The numbers of zero weights are as follows.
dataset1$nZeroX
dataset1$ZcoefX
Perform supervised multi-block PCA by setting not only X2 but also Z
and supervised parameter muX
. First, select the number of
components and the regularized parameter.
(opt212 = optparasearch(X2, Z=Z, muX=0.5,
search.method = "ncomp1st", criterion="BIC", whichselect="X"))
Perform supervised multi-block PCA using msma function using the selected number of components and regularized parameters.
(fit212 = msma(X2, Z=Z, muX=0.5, comp=opt212$optncomp,
lambdaX=opt212$optlambdaX))
The results of the first and the second components are as follows.
par(mfrow=c(2,2), oma = c(0, 0, 2, 0))
plot(fit212, axes = 1, plottype="bar",
block="super", XY="X")
plot(fit212, axes = 2, plottype="bar",
block="super", XY="X")
plot(fit212, axes = 1, plottype="bar",
block="block", XY="X")
plot(fit212, axes = 2, plottype="bar",
block="block", XY="X")
The relationship between the super score and the binary outcome Z is examined.
par(mfrow=c(1,2))
for(i in 1:2){
t1=t.test(fit212$ssX[,i]~Z)
boxplot(fit212$ssX[,i]~Z,
main=paste("Comp", i),
sub=paste("t-test p =", round(t1$p.value,4)))
}
The data is generated by the strsimdata
function.

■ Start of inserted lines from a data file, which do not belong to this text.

(** * Elemental: local kernels, entry access and norms of the distributed
      dense-matrix library, embedded in Rocq.

    The development follows the C++ sources:

    - [src/core/imports/blas/Gemm.hpp]       (module [Blas])
    - [src/blas_like/level3/Gemm.cpp]        (module [Level3])
    - [src/blas_like/level3/Trr2k/Local.hpp] (module [Trr2k])
    - [src/core/DistMatrix/VR_Star.cpp]      (module [VRStar])
    - [src/blas/level1/Dot/Dot.cpp]          (module [DotMCMR])
    - [src/lapack/Norms/HermitianOneNorm.cpp] (module [Norms])

    The shifts and local lengths of the cyclic distributions (module
    [Distribution]) and the redistribution between distributions (module
    [Redist]) are not among these sources; they are modelled from the
    specification.

    Integers of the program ([int], [BlasInt], [Int]) are modelled as [Z];
    index arithmetic is assumed not to overflow.  A C array reached through
    a pointer is a function from offsets to scalars. *)

From Stdlib Require Import ZArith List Lia Bool String Ascii.
From Stdlib Require Import Ring Ring_theory.
From Stdlib Require PrimFloat.
Import ListNotations.

Set Implicit Arguments.
Local Open Scope Z_scope.

(* ===================================================================== *)
(** * Counted loops *)
(* ===================================================================== *)

Module Loops.

(** [iter_from cnt i body s] runs [body i], [body (i+1)], ... [cnt] times. *)
Fixpoint iter_from {S : Type} (cnt : nat) (i : Z) (body : Z -> S -> S) (s : S) : S :=
  match cnt with
  | O => s
  | Datatypes.S c => iter_from c (i + 1) body (body i s)
  end.

(** [For lo hi body s] is the C loop [for( x=lo; x<hi; ++x ) s = body x s]. *)
Definition For {S : Type} (lo hi : Z) (body : Z -> S -> S) (s : S) : S :=
  iter_from (Z.to_nat (hi - lo)) lo body s.

Lemma iter_from_snoc {S : Type} (body : Z -> S -> S) :
  forall cnt i s,
    iter_from (Datatypes.S cnt) i body s =
    body (i + Z.of_nat cnt) (iter_from cnt i body s).
Proof.
  induction cnt as [|cnt IH]; intros i s.
  - simpl. now rewrite Z.add_0_r.
  - change (iter_from (Datatypes.S (Datatypes.S cnt)) i body s)
      with (iter_from (Datatypes.S cnt) (i + 1) body (body i s)).
    rewrite IH. simpl iter_from at 2.
    f_equal. lia.
Qed.

Lemma For_nil {S : Type} (body : Z -> S -> S) lo hi s :
  hi <= lo -> For lo hi body s = s.
Proof.
  intros H. unfold For. replace (Z.to_nat (hi - lo)) with O by lia. reflexivity.
Qed.

Lemma For_snoc {S : Type} (body : Z -> S -> S) lo hi s :
  lo <= hi -> For lo (hi + 1) body s = body hi (For lo hi body s).
Proof.
  intros H. unfold For.
  replace (Z.to_nat (hi + 1 - lo)) with (Datatypes.S (Z.to_nat (hi - lo))) by lia.
  rewrite iter_from_snoc. f_equal. lia.
Qed.

Lemma For_cons {S : Type} (body : Z -> S -> S) lo hi s :
  lo < hi -> For lo hi body s = For (lo + 1) hi body (body lo s).
Proof.
  intros H. unfold For.
  replace (Z.to_nat (hi - lo)) with (Datatypes.S (Z.to_nat (hi - (lo + 1)))) by lia.
  reflexivity.
Qed.

(** Loop invariant rule. *)
Lemma For_inv {S : Type} (P : Z -> S -> Prop) (body : Z -> S -> S) lo hi s :
  lo <= hi ->
  P lo s ->
  (forall x t, lo <= x < hi -> P x t -> P (x + 1) (body x t)) ->
  P hi (For lo hi body s).
Proof.
  intros Hle H0 Hstep.
  assert (G : forall d, 0 <= d -> lo + d <= hi -> P (lo + d) (For lo (lo + d) body s)).
  { intros d Hd. pattern d. apply natlike_ind; trivial.
    - intros _. rewrite Z.add_0_r. rewrite For_nil by lia. exact H0.
    - intros x Hx IH Hb.
      replace (lo + Z.succ x) with ((lo + x) + 1) by lia.
      rewrite For_snoc by lia. apply Hstep; [lia|]. apply IH. lia. }
  specialize (G (hi - lo)). replace (lo + (hi - lo)) with hi in G by lia.
  apply G; lia.
Qed.

(** Two loops with bodies that agree on the range compute the same. *)
Lemma For_ext {S : Type} (f g : Z -> S -> S) lo hi s :
  (forall x t, lo <= x < hi -> f x t = g x t) ->
  For lo hi f s = For lo hi g s.
Proof.
  intros H. destruct (Z_le_gt_dec lo hi) as [Hle|Hgt].
  - apply (For_inv (fun x t => t = For lo x g s)); trivial.
    + now rewrite For_nil by lia.
    + intros x t Hx ->. rewrite For_snoc by lia. now apply H.
  - now rewrite !For_nil by lia.
Qed.

(** A loop over arrays whose body acts cell by cell acts cell by cell. *)
Lemma For_pointwise {V : Type} (body : Z -> (Z -> V) -> (Z -> V))
      (h : Z -> Z -> V -> V) lo hi :
  (forall x C a, lo <= x < hi -> body x C a = h x a (C a)) ->
  forall C a, For lo hi body C a = For lo hi (fun x v => h x a v) (C a).
Proof.
  intros Hb C a. destruct (Z_le_gt_dec lo hi) as [Hle|Hgt].
  - apply (For_inv (fun x t => t a = For lo x (fun x v => h x a v) (C a)));
      trivial.
    + now rewrite For_nil by lia.
    + intros x t Hx Ht. rewrite For_snoc by lia. rewrite Hb by lia.
      now rewrite Ht.
  - now rewrite !For_nil by lia.
Qed.

(** A loop whose body changes the value only when the counter hits one
    index [a - off] performs that single step, if the index is in range. *)
Lemma For_select {V : Type} (F : Z -> V -> V) (sel : Z) lo hi v :
  For lo hi (fun x w => if sel =? x then F x w else w) v =
  if (lo <=? sel) && (sel <? hi) then F sel v else v.
Proof.
  destruct (Z_le_gt_dec lo hi) as [Hle|Hgt].
  - apply (For_inv (fun x t =>
             t = if (lo <=? sel) && (sel <? x) then F sel v else v)); trivial.
    + destruct (Z.leb_spec lo sel), (Z.ltb_spec sel lo); simpl; trivial; lia.
    + intros x t Hx ->.
      destruct (Z.eqb_spec sel x) as [->|Hne].
      * destruct (Z.leb_spec lo x), (Z.ltb_spec x x), (Z.ltb_spec x (x + 1));
          simpl; trivial; lia.
      * destruct (Z.leb_spec lo sel), (Z.ltb_spec sel x),
          (Z.ltb_spec sel (x + 1)); simpl; trivial; lia.
  - rewrite For_nil by lia.
    destruct (Z.leb_spec lo sel), (Z.ltb_spec sel hi); simpl; trivial; lia.
Qed.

The
function generates data by applying a zero-weighted load to randomly
generated factors.
dataset2 = strsimdata(n = n, ncomp=2, Xps=c(4,4),
Yps=c(3,5), Ztype="binary", cz=c(10,10), seed=seed)
The number of subjects is 100, the number of factors is 2, the generated explanatory variable matrix X has 2 blocks and the number of variables is 4 and 5, respectively. Thus, the number of blocks is set by the length of the vector that specifies the number of variables. The same is true for the objective variable matrix Y. Also, set whether to generate the supervisor vector Z. Here, it is generated.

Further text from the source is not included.